The incentre of a triangle coincides with the circumcentre, the orthocentre and the centroid in case of
[a] An isosceles triangle
[b] An equilateral triangle
[c] A right angled triangle
[d] A right angled isosceles triangle.

Answer 1

Hint: Recall the definition of incentre, circumcentre, orthocentre and the centroid of a triangle. Infer what happens when an altitude of the triangle is also a median. Hence determine what happens when centroid and orthocentre of the triangle coincide. Hence determine is it possible for the circumcentre to coincide too. Hence determine the nature of the triangle when the orthocentre, the circumcentre and the centroid coincide.

Complete step by step answer:
Before solving the question, we need to understand the definitions of the incentre, the centroid, the circumcentre and the orthocentre of a triangle.
Incentre of a triangle: The point of concurrency of the angle bisectors of a triangle is known as incentre of the triangle. In the triangle ABC shown below CD, AE and BF are the angle bisectors of the triangle. Hence “I” is the incentre of the triangle.

Centroid of a triangle: The point of concurrency of the medians of a triangle is known as centroid of a triangle. In the triangle ABC shown below CD, AE and BF are the medians and hence G is the centroid of the triangle.

Orthocentre of a triangle: The point of concurrency of the altitudes of a triangle is known as the orthocentre of the triangle. In the triangle ABC shown below CD, AE and BF are the altitudes and hence H is the orthocentre of the triangle.

Circumcentre of a triangle: The point of intersection of the perpendicular bisector of the sides of a triangle is known as circumcentre of the triangle. Lines l, m and n are the perpendicular bisectors of the triangle of AB, BC and AC and hence O is the circumcentre of the triangle.

Consider a triangle ABC in which altitude AD is also the median as shown below

In triangle ADC and BCD, we have
AD = BD (Since CD is the median)
$\angle ADC=\angle BDC$(each 90)
CD = CD (Common side)
Hence by SAS congruence criterion, we have
$\Delta ADC\cong \Delta BDC$
Hence, we have AC = BC and $\angle ACD=\angle BCD$(Corresponding parts of congruent triangles).
Hence if a median of side is also the altitude of the side then the other two sides of the triangle are equal.

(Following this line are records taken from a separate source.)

(** The loop over the lines of the file. *)
Fixpoint lookup_lines (attr_name : string) (lines : list string) : option string :=
  match lines with
  | [] => None
  | line :: rest =>
      match split_key_value line with
      | Some (k, v) => if String.eqb k attr_name then Some v else lookup_lines attr_name rest
      | None => lookup_lines attr_name rest
      end
  end.

(** ** [re.sub(r"\s*-fdebug-prefix-map=\S+\s*", " ", value)] *)

Definition debug_prefix_map : string := "-fdebug-prefix-map=".

(** The length of the match of the pattern at the start of [s].  The
    greedy [\s*] is followed by [-], which is not a space, and the greedy
    [\S+] by [\s*], which always matches: backtracking never changes the
    match, so each part takes the longest run it can. *)
Definition match_debug_prefix_map (s : string) : option nat :=
  let n1 := span_count is_py_space s in
  let s1 := str_drop n1 s in
  if String.prefix debug_prefix_map s1 then
    let s2 := str_drop (String.length debug_prefix_map) s1 in
    let n2 := span_count (λ c, negb (is_py_space c)) s2 in
    if bool_decide (n2 = 0) then None
    else Some (n1 + String.length debug_prefix_map + n2 +
               span_count is_py_space (str_drop n2 s2))
  else None.

(** The scan of [re.sub]: try a match at each position, left to right;
    replace a match by one space and go on after it, else keep the
    character. *)
Fixpoint strip_debug_prefix_map_go (fuel : nat) (s : string) : string :=
  match fuel with
  | 0 => s
  | S fuel' =>
      match s with
      | EmptyString => EmptyString
      | String c s' =>
          match match_debug_prefix_map s with
          | Some n => " " +:+ strip_debug_prefix_map_go fuel' (str_drop n s)
          | None => String c (strip_debug_prefix_map_go fuel' s')
          end
      end
  end.

(** Each step consumes at least one character: the length is enough fuel. *)
Definition strip_debug_prefix_map (value : string) : string :=
  strip_debug_prefix_map_go (String.length value) value.

Section Platform.
Context `{PlatformHost}.

(** [Platform._key_value_file_lookup(attr_name, filename)] *)
Definition _key_value_file_lookup (attr_name filename : string) : res (option string) :=
  if p_exists filename then
    text ← p_read filename;
    Ok (lookup_lines attr_name (py_lines (universal_newlines text)))
  else Ok None.

(** ** [find_executable] *)

Definition default_search_path : list string :=
  ["/tools/bin"; "/tools/sbin"; "/usr/local/bin"; "/usr/local/sbin";
   "/bin"; "/sbin"; "/usr/bin"; "/usr/sbin"].

(** [os.environ.get("PATH", "").split(os.pathsep) + [...]] *)
Definition search_path : list string :=
  py_split ":"%char (default "" (p_environ !! "PATH")) ++ default_search_path.

(** The loop over the search path. *)
Fixpoint first_location (executable_name : string) (paths : list string) : option string :=
  match paths with
  | [] => None
  | path :: rest =>
      let location := os_path_join path executable_name in
      if p_exists location then Some location else first_location executable_name rest
  end.

(** [Platform.find_executable(executable_name, fallback)] *)
Definition find_executable (executable_name : string) (fallback : option string) : option string :=
  match first_location executable_name search_path with
  | Some location => Some location
  | None => fallback
  end.

(** ** [uname] and the names derived from it *)

(** [Platform._uname], with the arguments of [uname] *)
Definition _uname (args : list string) : string :=
  let uname := find_executable "uname" None in
  if negb (py_truthy uname) then ""
  else py_strip (p_run (py_str_opt uname :: args)).

Definition kernel_name : string := _uname ["-s"].
Definition machine_name : string := _uname ["-m"].

(** [Platform.libc_vendor]: the expression is evaluated and dropped; with
    no [return] the method returns [None]. *)
Definition libc_vendor : option string :=
  let _ := head_str (py_split slash (py_lower (_uname ["-o"]))) in None.

(** [Platform.is_bolt] *)
Definition is_bolt : res bool :=
  result ← _key_value_file_lookup "ID" "/etc/os-release";
  match result with
  | Some r => Ok (String.eqb (py_lower r) "bolt")
  | None => raise (AttributeError "'NoneType' object has no attribute 'lower'")
  end.

(** ** The target and the tools *)

Definition CONFIG_GUESS : string := "/usr/share/misc/config.guess".

(** [Platform.config_guess] *)
Definition config_guess : string :=
  let gcc := find_executable "gcc" None in
  if py_truthy gcc then py_strip (p_run [py_str_opt gcc; "-dumpmachine"])
  else if p_exists CONFIG_GUESS then py_strip (p_run [CONFIG_GUESS])
  else "".

(** [Platform.target_machine] *)
Definition target_machine : res string :=
  result ← _key_value_file_lookup "TARGET_MACHINE" "/etc/target";
  let result := if py_truthy result then result else p_main_architecture in
  Ok (if py_truthy result then py_str_opt result
      else head_str (py_split "-"%char config_guess)).

(** [Platform.target_type] *)
Definition target_type : res string :=
  result ← _key_value_file_lookup "TARGET_TYPE" "/etc/target";
  Ok (if py_truthy result then py_str_opt result else config_guess).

Also the median and the altitude is a perpendicular bisector and an angle bisector to the side too.
Now suppose that the centroid of the triangle and the orthocentre coincide as shown in figure below with F as the point of coincidence of centroid and the orthocentre.

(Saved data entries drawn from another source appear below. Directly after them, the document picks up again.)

(** * tt_elo_app: the rating engine and the confirmation workflow of [app.py]

    The development embeds the parts of [src/app.py] that decide ratings:
    - [calc_elo], the rating update of one player after one match;
    - [rebuild_players], the replay of the whole confirmed history over a
      reset roster;
    - [elo_history], the independent replay that yields one player's curve;
    - the three button handlers of the page ("Match speichern",
      "Bestätigen", "Ablehnen") acting on the three tables, and the loop
      that draws the buttons of the open matches;
    - login, registration and the three keys of the session;
    - the two sections that only read: the curve of the logged-in player
      and the last five matches.

    Conventions.  A pandas frame is the list of its rows in index order, a
    row is a record whose fields carry the column names of the CSV files.
    The frames are the frames in memory during one run of the script.  A
    cell of the columns [Name], [A], [B] and [Pin] is a text, a cell of
    [Datum] is an instant or [NaT], and the remaining cells are integers,
    modelled by value: pandas and Python move between [int], [int64] and
    [float64] for one and the same integral value, and that representation
    is not tracked.  What [to_csv] and [read_csv] make of a cell between two
    runs is not modelled, and no statement follows a value from one run
    into the next.

    An exception of the interpreter inside a function ([IndexError] of
    [.iat[0]], [KeyError] of a dict or of [drop]) is the result [None] of
    that function.  A run of the page ends regularly or with an exception
    that nothing catches ([Ending]); what the run has saved until then
    stays saved.

    Two things are not the program's own and are taken as follows.  The
    sort of pandas is a parameter with the contract of a sort
    ([SortValues]); concrete histories use the insertion sort
    [stable_sort].  The arithmetic of [calc_elo] is binary64 in Python, and
    the file carries the expression twice.  [Binary64.calc_elo] follows the
    interpreter operation by operation on primitive floats, with the
    conversions of [int] and the exceptions of the operators, and with
    [pow] of the C library as a parameter.  [calc_elo] is the exact value
    of the same expression over the real numbers, which is what the
    specification writes down.  The statements about replay and workflow
    never look inside [calc_elo]; only the concrete histories evaluate it,
    at ratings where the value is far from a rounding boundary. *)

From Stdlib Require Import ZArith Reals Lra Lia List String Bool.
From Stdlib Require Import Sorting.Sorted Sorting.Permutation.
From Stdlib Require Floats.
From stdpp Require Import base option list gmap strings.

Since F is the centroid, AD is a median.
Since F is the orthocentre AD is an altitude.
Hence AD is both an altitude and a median.
Hence AC = AB (i) and AD is a perpendicular bisector and an angle bisector (Using the result derived above).
Since F is the centroid, CE is a median
Since F is the orthocentre CE is an altitude.
Hence, CE is both an altitude and a median.
Hence AC = BC (ii) and CE is a perpendicular bisector and an angle bisector (Using the result derived above)
Form equation (i) and (ii), we have AB = BC = AC, i.e. ABC is an equilateral triangle.
Also, F is the point of intersection of perpendicular bisectors and angle bisectors and hence F is the circumcentre and incentre too.
Hence if in a triangle the incentre, the orthocentre, the circumcentre and the centroid coincide then the triangle is an equilateral triangle.

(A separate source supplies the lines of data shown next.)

Lemma convert_fold_mono (ms ms' : list measurement) :
  Forall2 meas_le ms ms' ->
  forall (d d' : dict Q) (n : gmap string Z),
    dict_le d d' ->
    dict_le (foldl convert_step (d, n) ms).1 (foldl convert_step (d', n) ms').1
    /\ (foldl convert_step (d, n) ms).2 = (foldl convert_step (d', n) ms').2.
Proof.
  induction 1 as [| m m' ms ms' Hm _ IH]; intros d d' n Hd; cbn [foldl].
  - split; [exact Hd | reflexivity].
  - destruct (convert_step_mono d d' n m m' Hd Hm) as [H1 H2].
    destruct (convert_step (d, n) m) as [d1 n1],
      (convert_step (d', n) m') as [d1' n1'].
    simpl in H1, H2. subst n1'. now apply IH.
Qed.

Lemma size_ok_mono (grade : string) (d d' : dict Q) :
  dict_le d d' -> size_ok W grade d' = true -> size_ok W grade d = true.
Proof.
  unfold size_ok.
  induction 1 as [| [k v] [k' v'] d d' [Hk Hv] _ IH]; [reflexivity |].
  simpl in Hk, Hv. subst k'. cbn [forallb fst snd].
  rewrite !andb_true_iff, !orb_true_iff, !Qleb_le.
  intros [[H | H] Hrest]; (split; [| now apply IH]); [now left | right; lra].
Qed.

Lemma surface_of_mono (f f' : string -> bool) :
  (forall g, f' g = true -> f g = true) ->
  exists a b : nat,
    index (surface_of f) GRADES = Some a
    /\ index (surface_of f') GRADES = Some b /\ (a <= b)%nat.
Proof.
  intros H. unfold surface_of, GRADES. cbn [List.filter].
  pose proof (H "G2-0") as H0. pose proof (H "G2-1") as H1.
  pose proof (H "G2-2") as H2. pose proof (H "G2-3") as H3.
  pose proof (H "G2-4") as H4.
  destruct (f' "G2-0"); [rewrite (H0 eq_refl) | destruct (f "G2-0")];
    try (exists 0%nat, 0%nat; repeat split; lia);
  (destruct (f' "G2-1"); [rewrite ?(H1 eq_refl) | destruct (f "G2-1")];
   (destruct (f' "G2-2"); [rewrite ?(H2 eq_refl) | destruct (f "G2-2")];
    (destruct (f' "G2-3"); [rewrite ?(H3 eq_refl) | destruct (f "G2-3")];
     (destruct (f' "G2-4"); [rewrite ?(H4 eq_refl) | destruct (f "G2-4")];
      cbn; do 2 eexists; (split; [reflexivity |]);
      (split; [reflexivity |]); lia)))).
Qed.

Lemma determine_surface_grade_first (m : measurement)
  (ms : list measurement) :
  let kd := convert_measurements_to_knot_data (m :: ms) in
  determine_surface_grade W (m :: ms)
  = Ok (surface_of
          (fun g => size_ok W g kd.1
                    && number_ok W (default 0%Z (kd.2 !! "total"))
                         (default 0%Z (kd.2 !! "unsound_only")) g)).
Proof.
  intros kd. unfold determine_surface_grade. fold kd.
  destruct kd as [d n]. rewrite single_face_grade_first, bind_Ok.
  unfold surface_of. cbn [fst snd].
  now destruct (String.eqb _ "Fails G2-4").
Qed.

(** C5: raising the size of one defect, all else fixed, never moves the
    face grade to a lower index of [GRADES]. *)
Theorem grading_monotone (measurements : list measurement) (i : nat)
  (defect_type : string) (size_mm percentage size_mm' : Q) :
  measurements !! i = Some (defect_type, size_mm, percentage) ->
  size_mm <= size_mm' ->
  exists (g g' : string) (a b : nat),
    determine_surface_grade W measurements = Ok g
    /\ determine_surface_grade W
         (<[i := (defect_type, size_mm', percentage)]> measurements) = Ok g'
    /\ index g GRADES = Some a /\ index g' GRADES = Some b /\ (a <= b)%nat.
Proof.
  intros Hi Hle.
  set (measurements' := <[i := (defect_type, size_mm', percentage)]> measurements).
  assert (Forall2 meas_le measurements measurements') as Hrel.
  { subst measurements'. revert i Hi.
    induction measurements as [| m ms IH]; intros i Hi; [discriminate Hi |].
    destruct i as [| i]; simpl in Hi |- *.
    - injection Hi as ->. constructor; [split; [reflexivity | exact Hle] |].
      clear. induction ms as [| x ms IH]; constructor;
        [split; [reflexivity | lra] | exact IH].
    - constructor; [split; [reflexivity | lra] | now apply IH]. }
  destruct measurements as [| m ms]; [discriminate Hi |].
  destruct measurements' as [| m' ms'] eqn:E; [inversion Hrel |].
  rewrite !determine_surface_grade_first.
  unfold convert_measurements_to_knot_data.
  match goal with
  | |- context [foldl convert_step (?d0, ?n0) (m :: ms)] =>
      destruct (convert_fold_mono _ _ Hrel d0 d0 n0 (dict_le_refl d0))
        as [Hd Hn]
  end.
  rewrite <- Hn.
  match goal with
  | |- exists g g' a b, Ok (surface_of ?f) = _ /\ Ok (surface_of ?f') = _ /\ _ =>
      destruct (surface_of_mono f f') as (a & b & Ha & Hb & Hab);
        [| exists (surface_of f), (surface_of f'), a, b; auto]
  end.
  intros g. cbv beta. rewrite !andb_true_iff. intros [Hs Hnum].
  split; [| exact Hnum]. eapply size_ok_mono; [exact Hd | exact Hs].
Qed.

Note: Remember the above result. Converse of the result is also true, i.e. in an equilateral triangle, the centroid, the circumcentre and the orthocentre coincide with each other. There’s a possibility that students might not understand the question clearly and mark the right angled triangle as the correct answer. But, for this type of question, it is always advised to define the terms, draw figures for all triangles given in the option and check if circumcentre, orthocentre and centroid coincide with the incentre or not.